Research Goals

Discovering Codes and Primitives in the Brain

A constant chattering of 80 billion neurons through 100 trillion synapses could easily overheat our dense brains. To avoid that, each neuron spikes sparingly, and each spike carries as many bits of information as possible. This series of projects explore how spike activity encodes information, and how dendritic mechanisms decode this information.

Scaling Neuromorphic Systems

We translate the brain's spike encoding and dendritic decoding mechanisms into hardware designs that realize the same signaling codes and computational primitives to scale neuromorphic systems. As the problem size grows, the energy demands grow more favorably. For example, when there are only a few neurons chattering, a neuron can get its message across by increasing its volume (i.e, spiking at a higher rate), but when there are many neurons, it's much better for them to take turns (i.e, coordinate their spiking). Thus, the latter code scales more favorably.
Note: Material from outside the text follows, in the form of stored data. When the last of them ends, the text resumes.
(* ===== verification/Pipeline.v ===== *)
(** The chunk pipeline from end to end.

    [publish] and [fetch] compose the operations the way their documentation
    tells a storage service to: chunk a stream under the repository's keys, seal
    every chunk, pack the blobs; then, from the manifest and the packs alone,
    locate, slice, open and verify every chunk and put the stream together
    again.  They specify that use and have no source of their own. *)

From S2P Require Import Prelude Bytes Interfaces Toy VaultError Pack Chunking ChunkFormat.
From S2P Require Import VaultEncryption CryptoError Signing RepoEncryption.

Section Pipeline.
  Context {Cert : Type} `{PgpOps Cert} `{HashOps, HexOps, AeadOps} {R : Type} `{RngOps R}.

Definition publish (e : EncryptionEngine Cert) (uid : bytes) (c : ChunkConfig)
    (stream : list bytes) (target : Z) (r : R)
    : run (result CryptoError (list Chunk * PackSet) * R) :=
  match chunk_keying e with
  | Err err => Done (Err err, r)
  | Ok k =>
      let! s := StreamChunker.feed_all (StreamChunker.new_keyed c k) stream in
      let chunks := StreamChunker.finalize s in
      let '(sealed, r) := encrypt_chunks_e1_parallel e uid chunks r in
      match sealed with
      | Err err => Done (Err err, r)
      | Ok blobs =>
          let! pr := pack_chunks (zip (map hash chunks) blobs) target r in
          Done (Ok (chunks, pr.1), pr.2)
      end
  end.

(** The blob a manifest name leads to. *)
Definition find_blob (ps : PackSet) (name : bytes) : option bytes :=
  match List.find (fun ix => bool_decide (ix.1 = name)) (index ps) with
  | None => None
  | Some (_, loc) =>
      match List.find (fun p => bool_decide (built_id p = pack_id loc)) (packs ps) with
      | None => None
      | Some p => match slice_chunk (built_bytes p) loc with Ok bl => Some bl | Err _ => None end
      end
  end.

(** Open a blob and check that it is what its name says. *)
Definition open_named (e : EncryptionEngine Cert) (k : ChunkKeying.t) (uid : bytes) (v : Z)
    (m : ChunkMetadata) (bl : bytes) : option Chunk :=
  match content_aad uid (m_hash m) v (m_size m) with
  | Err _ => None
  | Ok aad =>
      match decrypt_chunk e bl aad with
      | Err _ => None
      | Ok p =>
          if ChunkKeying.verify_name k (m_hash m) p
          then Some {| hash := m_hash m; data := p; size := m_size m; offset := m_offset m |}
          else None
      end
  end.

Definition fetch_chunk (e : EncryptionEngine Cert) (k : ChunkKeying.t) (uid : bytes) (v : Z)
    (ps : PackSet) (m : ChunkMetadata) : option Chunk :=
  match find_blob ps (m_hash m) with
  | None => None
  | Some bl => open_named e k uid v m bl
  end.

Fixpoint all_some {A B} (f : A -> option B) (l : list A) : option (list B) :=
  match l with
  | [] => Some []
  | x :: l => match f x, all_some f l with Some y, Some ys => Some (y :: ys) | _, _ => None end
  end.

Definition fetch (e : EncryptionEngine Cert) (uid : bytes) (v : Z) (manifest : list ChunkMetadata)
    (ps : PackSet) : option bytes :=
  match chunk_keying e with
  | Err _ => None
  | Ok k =>
      match all_some (fetch_chunk e k uid v ps) manifest with
      | None => None
      | Some chunks =>
          match ChunkEngine.reassemble_chunks chunks with Ok d => Some d | Err _ => None end
      end
  end.
End Pipeline.

(** ** Lemmas *)

Lemma find_unique {A B} `{EqDecision B} (f : A -> B) (l : list A) x :
  NoDup (map f l) -> x ∈ l -> List.find (fun y => bool_decide (f y = f x)) l = Some x.
Proof.
  induction l as [|y l IH]; intros Hnd Hx; [by apply elem_of_nil in Hx|].
  cbn [map] in Hnd. apply NoDup_cons in Hnd as [Hy Hnd]. cbn [List.find].
  apply elem_of_cons in Hx as [->|Hx]; [by rewrite bool_decide_true|].
  rewrite bool_decide_false; [by apply IH|].
  intros E. apply Hy. rewrite E. by apply list_elem_of_fmap_2.
Qed.

Lemma all_some_inverse {A B} (f : A -> option B) (h : B -> A) l :
  (forall x, x ∈ l -> f (h x) = Some x) -> all_some f (map h l) = Some l.
Proof.
  induction l as [|x l IH]; intros Hf; cbn; [done|].
  rewrite (Hf x) by left. rewrite IH; [done|]. intros y Hy. apply Hf. by right.
Qed.

Lemma zip_lookup {A B} (l : list A) (k : list B) x y :
  (x, y) ∈ zip l k -> exists i, l !! i = Some x /\ k !! i = Some y.
Proof.
  revert k; induction l as [|a l IH]; intros [|c k] Hin; cbn in Hin;
    [by apply elem_of_nil in Hin | by apply elem_of_nil in Hin | by apply elem_of_nil in Hin |].
  apply elem_of_cons in Hin as [[= -> ->]|Hin]; [by exists 0%nat|].
  destruct (IH k Hin) as (i & ? & ?). by exists (Datatypes.S i).
Qed.

Lemma sum_sealed (ps blobs : list bytes) (names : list bytes) :
  length names = length blobs ->
  Forall (fun p : bytes => 0 < Zlen p) ps ->
  Forall2 (fun p bl : bytes => Zlen bl = Zlen p + XChaChaChunkEngine.OVERHEAD) ps blobs ->
  Zlen (content (zip names blobs)) <= 42 * Zlen (concat ps).
Proof.
  intros Hl Hp Hf. revert names Hl.
  induction Hf as [|p bl ps blobs Hb _ IH]; intros [|n names] Hl; [done|done|done|].
  cbn [zip zip_with content concat map snd].
  apply Forall_cons in Hp as [H1 Hp]. rewrite !Zlen_app. injection Hl as Hl.
  specialize (IH Hp names Hl). unfold content in IH.
  unfold XChaChaChunkEngine.OVERHEAD, XChaChaChunkEngine.VERSION_SIZE,
    XChaChaChunkEngine.NONCE_SIZE, XChaChaChunkEngine.TAG_SIZE in Hb. lia.
Qed.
Programming Neuromorphic Systems

To exploit these codes and primitives, which define our neuromorphic hardware's instruction set and data operations, we must devise new algorithms. To this end, we develop a full software stack, with clean abstractions and a high-level user interface. We aim to solve broad engineering challenges such as migrating tasks from the datacenter to the smartphone. This would improve privacy, enhance user experience, and reduce carbon emissions.